++++ DATA PROVIDED

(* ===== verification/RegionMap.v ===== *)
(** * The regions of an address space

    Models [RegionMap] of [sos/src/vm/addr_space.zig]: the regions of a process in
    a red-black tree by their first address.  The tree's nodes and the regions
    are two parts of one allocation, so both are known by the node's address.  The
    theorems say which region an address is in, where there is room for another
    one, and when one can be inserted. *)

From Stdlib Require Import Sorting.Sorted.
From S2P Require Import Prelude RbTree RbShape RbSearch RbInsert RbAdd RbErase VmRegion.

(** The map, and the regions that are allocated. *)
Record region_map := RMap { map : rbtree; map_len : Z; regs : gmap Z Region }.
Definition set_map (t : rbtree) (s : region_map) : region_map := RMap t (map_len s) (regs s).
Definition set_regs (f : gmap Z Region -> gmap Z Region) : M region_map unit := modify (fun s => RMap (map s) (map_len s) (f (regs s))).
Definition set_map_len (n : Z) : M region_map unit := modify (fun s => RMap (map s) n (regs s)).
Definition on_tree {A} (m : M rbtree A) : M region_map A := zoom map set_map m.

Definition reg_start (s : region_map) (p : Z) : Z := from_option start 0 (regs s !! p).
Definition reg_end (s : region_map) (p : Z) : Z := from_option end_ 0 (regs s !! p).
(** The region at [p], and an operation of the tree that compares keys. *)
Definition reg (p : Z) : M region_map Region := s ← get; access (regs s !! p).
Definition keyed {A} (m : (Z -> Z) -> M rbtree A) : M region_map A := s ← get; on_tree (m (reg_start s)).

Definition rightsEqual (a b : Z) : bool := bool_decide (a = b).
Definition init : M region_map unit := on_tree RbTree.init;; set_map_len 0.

++++++++

• _WHAT IS BEING ASKED_:
Copy out every line in the records where the word "Definition" is found.

• _TASK OUTPUT_:
Definition set_map (t : rbtree) (s : region_map) : region_map := RMap t (map_len s) (regs s).
Definition set_regs (f : gmap Z Region -> gmap Z Region) : M region_map unit := modify (fun s => RMap (map s) (map_len s) (f (regs s))).
Definition set_map_len (n : Z) : M region_map unit := modify (fun s => RMap (map s) n (regs s)).
Definition on_tree {A} (m : M rbtree A) : M region_map A := zoom map set_map m.
Definition reg_start (s : region_map) (p : Z) : Z := from_option start 0 (regs s !! p).
Definition reg_end (s : region_map) (p : Z) : Z := from_option end_ 0 (regs s !! p).
Definition reg (p : Z) : M region_map Region := s ← get; access (regs s !! p).
Definition keyed {A} (m : (Z -> Z) -> M rbtree A) : M region_map A := s ← get; on_tree (m (reg_start s)).
Definition rightsEqual (a b : Z) : bool := bool_decide (a = b).
Definition init : M region_map unit := on_tree RbTree.init;; set_map_len 0.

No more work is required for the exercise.